Getting homes ready for social gatherings and word-of-mouth recommendations
With distancing guidelines in place across the United States due to COVID-19, new décor items are going vastly unnoticed by friends and family—limiting word-of-mouth referrals.
“People are still not visiting homes,” says Lindsey. “If you came to my house and you saw this awesome clock you like, you’d ask me where I got it. So when we get to that point, we’re going to do much better.”
Despite the pressure that has come along with these uncertain times, Lindsey has been strategic in her marketing efforts. Instead of overspending on brand awareness in an uncertain time, she focused on free tools like social media and virtual shopping appointments.
This strategy paid off and she saw her sales triple from August to September.
“I didn’t know how I was going to do this,” says Lindsey. “When I opened the store, I knew I wasn’t going to spend thousands and thousands of dollars on advertising during the bad times. I opened when it was slow, so I didn’t want to spend all this money until I knew how things were going to go.”
Welcoming new customers with seasonal products
While holiday celebrations in Asheville might be smaller than normal this year, Lindsey is still seeing a high demand for festive décor and has stocked her shelves accordingly.
“My customers are so excited about it,” says Lindsey. “When they come to my store, everything makes them happy.”
Despite struggling with shipping delays like most retailers due to COVID-19, Lindsey feels like she has a slight advantage over others as a new business.
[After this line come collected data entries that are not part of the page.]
(** C9.  The Okta provider, when the exchange completes and the SDK reports
    no error: whatever JSON object the body holds, [get_access_token] raises
    nothing and returns the two items as [dict.get] finds them, [None] for
    each one the body lacks -- [(None, None)] when it lacks both. *)
Theorem okta_missing_fields_become_none `{Platform}
    (st st1 : state OktaAuthenticationProvider.t) req details res_json err items :
  OktaAuthenticationProvider.send_token_request st
    = (Ret (req, details, res_json, err), st1) ->
  truthy err = false ->
  json_loads res_json = Ok (VDict items) ->
  fst (OktaAuthenticationProvider.get_access_token st)
    = Ret (default VNone (dict_lookup "access_token" items),
           default VNone (dict_lookup "expires_in" items)) /\
  (dict_lookup "access_token" items = None ->
   dict_lookup "expires_in" items = None ->
   fst (OktaAuthenticationProvider.get_access_token st) = Ret (VNone, VNone)).
Proof.
  intros Hsend Herr Hjson.
  assert (Hget : fst (OktaAuthenticationProvider.get_access_token st)
                 = Ret (default VNone (dict_lookup "access_token" items),
                        default VNone (dict_lookup "expires_in" items))).
  { erewrite okta_stores_answer; [reflexivity | eassumption | assumption | eassumption | | ];
      simpl; destruct (dict_lookup _ items); reflexivity. }
  split; [exact Hget|].
  intros Ha He. rewrite Hget, Ha, He. reflexivity.
Qed.

(** An Okta exchange whose answer is [{"error":"invalid_client"}] with no
    error reported by the SDK: the caller gets [(None, None)]. *)
Lemma okta_error_body_returns_none :
  fst (OktaAuthenticationProvider.get_access_token
         (Cases.start Cases.okta (Cases.okta_script "id-1" error_body VNone)))
    = Ret (VNone, VNone).
Proof.
  apply (@okta_missing_fields_become_none Scripted.platform _
           (snd (OktaAuthenticationProvider.send_token_request
                   (Cases.start Cases.okta (Cases.okta_script "id-1" error_body VNone))))
           (VDict [("method", VStr "POST")]) (Cases.handle "ClientResponse")
           (VStr error_body) VNone [("error", VStr "invalid_client")]);
    [ apply run_with_its_state | | | | ]; vm_compute; reflexivity.
Defined.

(** C8.  The Auth0 provider opens an HTTPS connection to the configured
    domain and sends one POST to [/<domain>/oauth/token] with the form body
    [grant_type=client_credentials&client_id=<clientId>&client_secret=<secretKey>&audience=https://<domain>/api/v2/]
    and the form content type; it decodes the response body, reads it as
    JSON, and returns its [access_token] and [expires_in]. *)
Theorem auth0_posts_form_and_parses_json `{Platform}
    (p : Auth0AuthenticationProvider.t) w tr domain clientId secretKey
    conn sent res bytes decoded token access_token expires_in w1 w2 w3 w4 :
  let body :=
    "grant_type=client_credentials&client_id=" ++ clientId
    ++ "&client_secret=" ++ secretKey
    ++ "&audience=https://" ++ domain ++ "/api/v2/" in
  let request :=
    conn_request conn (VStr "POST") (VStr ("/" ++ domain ++ "/oauth/token")) (VStr body)
      (VDict [("content-type", VStr "application/x-www-form-urlencoded")]) in
  getattr (Auth0AuthenticationProvider.security_config p) "domain" = Ok (VStr domain) ->
  getattr (Auth0AuthenticationProvider.security_config p) "clientId" = Ok (VStr clientId) ->
  getattr (Auth0AuthenticationProvider.security_config p) "secretKey" = Ok (VStr secretKey) ->
  perform (HTTPSConnection (VStr domain)) w = (Ok conn, w1) ->
  perform request w1 = (Ok sent, w2) ->
  perform (conn_getresponse conn) w2 = (Ok res, w3) ->
  perform (res_read res) w3 = (Ok bytes, w4) ->
  decode bytes "utf-8" = Ok decoded ->
  json_loads decoded = Ok token ->
  getitem token "access_token" = Ok access_token ->
  getitem token "expires_in" = Ok expires_in ->
  Auth0AuthenticationProvider.get_access_token (State p w tr) =
    (Ret (access_token, expires_in),
     State (Auth0AuthenticationProvider.set_expiry expires_in
              (Auth0AuthenticationProvider.set_generated_auth_token access_token p))
       w4
       (tr ++ [Called (HTTPSConnection (VStr domain));
               Called request;
               Called (conn_getresponse conn);
               Called (res_read res)])).
Proof.
  intros body request ? ? ? ? ? ? ? ? ? ? ?.
  erewrite auth0_returns_parsed by eassumption. reflexivity.
Qed.

(** The Auth0 provider against a scripted endpoint: the request that goes
    out and the pair that comes back. *)
Lemma auth0_on_scripted_endpoint :
  let r := Auth0AuthenticationProvider.get_access_token
             (Cases.start Cases.auth0 (Cases.auth0_script 200 token_body)) in
  fst r = Ret (VStr "abc", VInt 3600) /\
  trace (snd r) =
    [Called (HTTPSConnection (VStr "tenant.auth0.com"));
     Called (conn_request (Cases.handle "HTTPSConnection") (VStr "POST")
               (VStr "/tenant.auth0.com/oauth/token")
               (VStr ("grant_type=client_credentials&client_id=cid&client_secret=s3cret"
                      ++ "&audience=https://tenant.auth0.com/api/v2/"))
               (VDict [("content-type", VStr "application/x-www-form-urlencoded")]));
     Called (conn_getresponse (Cases.handle "HTTPSConnection"));
     Called (res_read (Cases.http_response 200))].
Proof.
  intros r. subst r.
  erewrite (@auth0_posts_form_and_parses_json Scripted.platform Cases.auth0
              _ [] "tenant.auth0.com" "cid" "s3cret");
    [ split; reflexivity | reflexivity .. ].
Defined.







(** C6, as the code has it.  When the private key cannot be loaded, the
    Google provider fails with the exception of the SDK's key loader and
    the Okta provider ends the process; in both the key loader is the only
    library called, so no request goes out. *)
Theorem key_not_loaded_before_any_request `{Platform} :
  (forall (p : GoogleAuthenticationProvider.t) w tr key aud e w1,
     getattr (GoogleAuthenticationProvider.security_config p) "secretKey" = Ok key ->
     getattr (GoogleAuthenticationProvider.security_config p) "audience" = Ok aud ->
     perform (IDTokenCredentials_from_service_account_file key aud) w = (Err e, w1) ->
     GoogleAuthenticationProvider.get_access_token (State p w tr)
       = (Raise e,
          State p w1
            (tr ++ [Called (IDTokenCredentials_from_service_account_file key aud)]))) /\
  (forall (p : OktaAuthenticationProvider.t) w tr key e w1,
     getattr (OktaAuthenticationProvider.security_config p) "privateKey" = Ok key ->
     perform (JWT_get_PEM_JWK key) w = (Err e, w1) ->
     OktaAuthenticationProvider.get_access_token (State p w tr)
       = (Exit VNone,
          State p w1
            (tr ++ [Called (JWT_get_PEM_JWK key); Logged "debug" e; Logged "error" e]))).
Proof.
  split; intros.
  - eapply google_key_not_loaded; eassumption.
  - eapply okta_key_not_loaded; eassumption.
Qed.

(** The two providers with the key file missing. *)
Lemma key_file_missing_on_scripted_platform :
  (let r := GoogleAuthenticationProvider.get_access_token
              (Cases.start Cases.google [Cases.no_key_file]) in
   fst r = Raise (LibraryError "FileNotFoundError" "No such file or directory") /\
   trace (snd r)
     = [Called (IDTokenCredentials_from_service_account_file
                  (VStr "/secrets/service-account.json")
                  (VStr "https://metadata.example.com"))]) /\
  (let r := OktaAuthenticationProvider.get_access_token
              (Cases.start Cases.okta [Cases.not_a_key]) in
   fst r = Exit VNone /\
   trace (snd r)
     = [Called (JWT_get_PEM_JWK (VStr "/secrets/okta.pem"));
        Logged "debug" (LibraryError "ValueError" "RSA key format is not supported");
        Logged "error" (LibraryError "ValueError" "RSA key format is not supported")]).
Proof.
  destruct (@key_not_loaded_before_any_request Scripted.platform) as [Hgoogle Hokta].
  split; intros r; subst r.
  - erewrite Hgoogle; [split; reflexivity | reflexivity ..].
  - erewrite Hokta; [split; reflexivity | reflexivity ..].
Defined.

(** C6 fails on the Okta provider: with the key file missing the call
    raises no error at all, it ends the process. *)
Lemma okta_missing_key_is_not_an_error :
  ~ (exists e, fst (OktaAuthenticationProvider.get_access_token
                      (Cases.start Cases.okta [Cases.not_a_key])) = Raise e).
Proof.
  intros [e He].
  assert (Hrun : fst (OktaAuthenticationProvider.get_access_token
                        (Cases.start Cases.okta [Cases.not_a_key])) = Exit VNone)
    by (vm_compute; reflexivity).
  rewrite Hrun in He. discriminate He.
Qed.

Section Drawn.
Context `{Platform}.

Lemma drawn_once (st : state OktaAuthenticationProvider.t) iat jti iat' jti' :
  drawn st iat jti -> drawn st iat' jti' -> iat = iat' /\ jti = jti'.
Proof.
  intros (k & pem & jwk & w1 & w2 & w3 & Hk & Hkey & Htime & Hid)
         (k' & pem' & jwk' & w1' & w2' & w3' & Hk' & Hkey' & Htime' & Hid').
  rewrite Hk in Hk'. injection Hk' as <-.
  rewrite Hkey in Hkey'. injection Hkey' as <- <- <-.
  rewrite Htime in Htime'. injection Htime' as <- <-.
  rewrite Hid in Hid'. injection Hid' as <- <-.
  split; reflexivity.
Qed.
End Drawn.

(** C5.  Every assertion the Okta provider hands to [jwt.encode] has [sub]
    and [iss] equal to the configured [clientId], [aud] equal to the
    configured [orgURL], [exp - iat] equal to 3600 with [iat] the clock
    reading of this call, and as [jti] the identifier [uuid.uuid4()] handed
    out in this very call; so the assertions of two consecutive calls differ
    in their [jti] whenever the two identifiers drawn differ. *)
Theorem okta_assertion_claims `{Platform} :
  (forall (st st' : state OktaAuthenticationProvider.t) r cl key alg,
     OktaAuthenticationProvider.get_access_token st = (r, st') ->
     In (Called (jwt_encode cl key alg)) (emitted st st') ->
     exists clientId orgURL iat exp jti,
       getattr (OktaAuthenticationProvider.security_config (self st)) "clientId"
         = Ok clientId /\
       getattr (OktaAuthenticationProvider.security_config (self st)) "orgURL"
         = Ok orgURL /\
       drawn st iat jti /\
       cl = OktaAuthenticationProvider.claims clientId orgURL iat exp jti /\
       getitem cl "sub" = Ok clientId /\
       getitem cl "iss" = Ok clientId /\
       getitem cl "aud" = Ok orgURL /\
       getitem cl "iat" = Ok (VInt iat) /\
       getitem cl "exp" = Ok (VInt exp) /\
       exp - iat = 3600 /\
       getitem cl "jti" = Ok (VStr jti)) /\
  (forall (st0 st1 st2 : state OktaAuthenticationProvider.t) r1 r2
          cl1 key1 alg1 cl2 key2 alg2 iat1 jti1 iat2 jti2,
     OktaAuthenticationProvider.get_access_token st0 = (r1, st1) ->
     OktaAuthenticationProvider.get_access_token st1 = (r2, st2) ->
     In (Called (jwt_encode cl1 key1 alg1)) (emitted st0 st1) ->
     In (Called (jwt_encode cl2 key2 alg2)) (emitted st1 st2) ->
     drawn st0 iat1 jti1 ->
     drawn st1 iat2 jti2 ->
     jti1 <> jti2 ->
     getitem cl1 "jti" = Ok (VStr jti1) /\
     getitem cl2 "jti" = Ok (VStr jti2) /\
     getitem cl1 "jti" <> getitem cl2 "jti").
Proof.
  assert (Hone : forall (st st' : state OktaAuthenticationProvider.t) r cl key alg,
     OktaAuthenticationProvider.get_access_token st = (r, st') ->
     In (Called (jwt_encode cl key alg)) (emitted st st') ->
     exists clientId orgURL iat exp jti,
       getattr (OktaAuthenticationProvider.security_config (self st)) "clientId"
         = Ok clientId /\
       getattr (OktaAuthenticationProvider.security_config (self st)) "orgURL"
         = Ok orgURL /\
       drawn st iat jti /\
       cl = OktaAuthenticationProvider.claims clientId orgURL iat exp jti /\
       getitem cl "sub" = Ok clientId /\
       getitem cl "iss" = Ok clientId /\
       getitem cl "aud" = Ok orgURL /\
       getitem cl "iat" = Ok (VInt iat) /\
       getitem cl "exp" = Ok (VInt exp) /\
       exp - iat = 3600 /\
       getitem cl "jti" = Ok (VStr jti)).
  { intros st st' r cl key alg Hrun Hin.
    destruct (okta_assertion st st' r cl key alg Hrun Hin)
      as (k & pem & jwk & w1 & iat & w2 & jti & w3 & cid & org
          & Hk & Hkey & Htime & Hid & Hcid & Horg & ->).
    exists cid, org, iat, (iat + 3600), jti.
    repeat match goal with |- _ /\ _ => split end;
      try assumption; try reflexivity; try lia.
    exists k, pem, jwk, w1, w2, w3. repeat split; assumption. }
  split; [exact Hone|].
  intros st0 st1 st2 r1 r2 cl1 key1 alg1 cl2 key2 alg2 iat1 jti1 iat2 jti2
         Hrun1 Hrun2 Hin1 Hin2 Hd1 Hd2 Hne.
  destruct (Hone _ _ _ _ _ _ Hrun1 Hin1)
    as (? & ? & i1 & ? & j1 & _ & _ & Hd1' & _ & _ & _ & _ & _ & _ & _ & Hj1).
  destruct (Hone _ _ _ _ _ _ Hrun2 Hin2)
    as (? & ? & i2 & ? & j2 & _ & _ & Hd2' & _ & _ & _ & _ & _ & _ & _ & Hj2).
  destruct (drawn_once _ _ _ _ _ Hd1 Hd1') as [_ <-].
  destruct (drawn_once _ _ _ _ _ Hd2 Hd2') as [_ <-].
  repeat split; try assumption.
  rewrite Hj1, Hj2. intros Heq. injection Heq as Heq. exact (Hne Heq).
Qed.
Instead of sitting on piles of merchandise from last season that won’t sell, all of her products are new to her followers. Lindsey plans to store what doesn’t sell this year and present them next season in a new way to new customers.
Although Lindsey’s a bit apprehensive about how long this excitement will last after the holidays, she says that right now, her community is supportive and wants to visit.
“I don’t know what’s going to happen after the first of the year but it seems like people still want to get out,” says Lindsey. “I think from what I’ve heard from my customers, they want to get out because it makes them feel almost back to normal.”
With a growing following, a smart social media strategy and the adoption of new technology, Lindsey is building her own community and making her franchise store feel just like home.